═══ Extracted records ═══
Lemma conn_Discard_spec c n :
  reader_ok c ->
  exists c', conn_Discard c n =
      Ok (if (len (unread c) <? n) || (n <=? 0) then len (unread c) else n, c') /\ reader_ok c' /\
    unread c' = if (len (unread c) <? n) || (n <=? 0) then [] else drop (Z.to_nat n) (unread c).
Proof.
  intros Hr. unfold conn_Discard. rewrite len_unread by done.
  destruct ((len (unread c) <? n) || (n <=? 0)) eqn:E.
  { eexists. split; [done|]. destruct (Elastic.ring_Reset_ok _ Hr) as [Hr' Hc'].
    split; [done|]. unfold unread. simpl. by rewrite Hc'. }
  assert (len (unread c) = len (Elastic.ring_contents (c_inboundBuffer c)) + len (c_buffer c)) as Hlu
    by (unfold unread; apply len_app).
  destruct (Elastic.ring_IsEmpty (c_inboundBuffer c)) eqn:Ee.
  { rewrite (ring_empty_contents _ Hr Ee), len_nil in Hlu. rewrite slice_Ok, res_bind_Ok by lia.
    eexists. split; [done|]. split; [done|]. unfold unread. simpl. rewrite (ring_empty_contents _ Hr Ee).
    by rewrite subl_drop by lia. }
  destruct (Elastic.lazy_ring_Discard_spec _ n Hr ltac:(lia)) as (k & err & r & -> & Hr' & Hk & _ & Hc).
  rewrite res_bind_Ok, Elastic.ring_len_contents by done.
  set (rc := Elastic.ring_contents (c_inboundBuffer c)) in *. case_if.
  - eexists. split; [do 2 f_equal; lia|]. split; [done|]. unfold unread. simpl. rewrite Hc. fold rc.
    rewrite drop_app_le by (unfold len in *; lia). done.
  - cbn [c_buffer set_inbound]. rewrite slice_Ok, res_bind_Ok by lia. eexists. split; [done|]. split; [done|].
    unfold unread. simpl. rewrite Hc, drop_ge by (unfold len in *; lia). fold rc.
    rewrite drop_unread, subl_drop by lia. done.
Qed.

(** Only the inbound bytes change. *)
Lemma conn_Discard_inbound c n k c' :
  conn_Discard c n = Ok (k, c') -> c' = set_inbound c (c_inboundBuffer c') (c_buffer c').
Proof.
  unfold conn_Discard, resetBuffer. intros Hd. case_if_in Hd; [by simplify_eq|].
  destruct (Elastic.ring_IsEmpty _); [bind_inv Hd; by simplify_eq|].
  bind_inv Hd. destruct a as [[d e] r]. case_if_in Hd; [by simplify_eq|]. bind_inv Hd. by simplify_eq.
Qed.

Lemma conn_Next_spec c n :
  reader_ok c ->
  exists c', conn_Next c n =
      Ok (if len (unread c) <? n then ([], Some (EIo ErrShortBuffer), c')
          else (take (Z.to_nat (peek_count n (unread c))) (unread c), None, c')) /\ reader_ok c' /\
    unread c' = if len (unread c) <? n then unread c
                else drop (Z.to_nat (peek_count n (unread c))) (unread c).
Proof.
  intros Hr. unfold conn_Next. rewrite len_unread by done.
  destruct (len (unread c) <? n) eqn:E; [by exists c|].
  fold (peek_count n (unread c)). apply peek_count_bounds in E as Hk. set (k := peek_count n (unread c)) in *.
  pose proof (len_app (Elastic.ring_contents (c_inboundBuffer c)) (c_buffer c)) as Hlu. fold (unread c) in Hlu.
  destruct (Elastic.ring_IsEmpty (c_inboundBuffer c)) eqn:Ee.
  { pose proof (ring_empty_contents _ Hr Ee) as Hc. unfold unread. rewrite Hc in *. rewrite len_nil in Hlu.
    rewrite !slice_Ok, !res_bind_Ok, subl_take by lia. eexists. split; [done|]. split; [done|].
    simpl. rewrite Hc, subl_drop by lia. done. }
  pose proof (ring_nonempty_len _ Hr Ee) as Hne.
  assert (0 < k) as Hk0 by (subst k; unfold peek_count; pose proof (len_nonneg (c_buffer c)); case_if).
  destruct (gather c k Hr ltac:(lia)) as (h & t & -> & H1 & H2 & H3). rewrite res_bind_Ok.
  destruct (Elastic.lazy_ring_Discard_spec _ k Hr Hk0) as (d & err & r & -> & Hr' & Hd & _ & Hc).
  rewrite Elastic.ring_len_contents by done. set (rc := Elastic.ring_contents (c_inboundBuffer c)) in *.
  assert (k <= len rc -> drop (Z.to_nat k) (unread c) = drop (Z.to_nat k) rc ++ c_buffer c) as Hle.
  { intros Hl. unfold unread. fold rc. by rewrite drop_app_le by (unfold len in *; lia). }
  case_if; [|case_if].
  - destruct H1 as [Hl ->]; [lia|]. rewrite !res_bind_Ok. eexists. split; [done|]. split; [done|].
    rewrite Hle by done. unfold unread. simpl. by rewrite Hc.
  - rewrite !res_bind_Ok, H2 by lia. eexists. split; [done|]. split; [done|].
    rewrite Hle by lia. unfold unread. simpl. by rewrite Hc.
  - rewrite !slice_Ok, !res_bind_Ok, subl_take, H3 by lia. eexists. split; [done|]. split; [done|].
    unfold unread. simpl. rewrite Hc, drop_ge by (unfold len in *; lia). fold rc.
    by rewrite drop_unread, subl_drop by lia.
Qed.

(** [copy] stops at the end of its destination. *)
Lemma copy_at_trunc (p d : bytes) off :
  0 <= off <= len p -> copy_at p off d = copy_at p off (take (Z.to_nat (len p - off)) d).
Proof.
  intros Ho. unfold copy_at. rewrite !subl_take.
  assert (len (take (Z.to_nat (len p - off)) d) = Z.min (len p - off) (len d)) as ->
    by (unfold len in *; rewrite length_take; lia).
  rewrite take_take. replace (Z.min (len p - off) (Z.min (len p - off) (len d)))
    with (Z.min (len p - off) (len d)) by lia.
  by rewrite Nat.min_l by lia.
Qed.

(** Slicing off what was copied. *)
Lemma subl_min_drop (d : bytes) k : 0 <= k -> subl d (Z.min k (len d)) (len d) = drop (Z.to_nat k) d.
Proof.
  intros Hk. pose proof (len_nonneg d). rewrite subl_drop by lia.
  destruct (decide (k <= len d)); [by rewrite Z.min_l by lia|].
  rewrite Z.min_r by lia. by rewrite !drop_ge by (unfold len in *; lia).
Qed.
═══
The lines from the top of the data above down to the line containing "assert (len (unread" are to be copied exactly; no other line should appear.

- **Answer for this exercise**:
Lemma conn_Discard_spec c n :
  reader_ok c ->
  exists c', conn_Discard c n =
      Ok (if (len (unread c) <? n) || (n <=? 0) then len (unread c) else n, c') /\ reader_ok c' /\
    unread c' = if (len (unread c) <? n) || (n <=? 0) then [] else drop (Z.to_nat n) (unread c).
Proof.
  intros Hr. unfold conn_Discard. rewrite len_unread by done.
  destruct ((len (unread c) <? n) || (n <=? 0)) eqn:E.
  { eexists. split; [done|]. destruct (Elastic.ring_Reset_ok _ Hr) as [Hr' Hc'].
    split; [done|]. unfold unread. simpl. by rewrite Hc'. }
  assert (len (unread c) = len (Elastic.ring_contents (c_inboundBuffer c)) + len (c_buffer c)) as Hlu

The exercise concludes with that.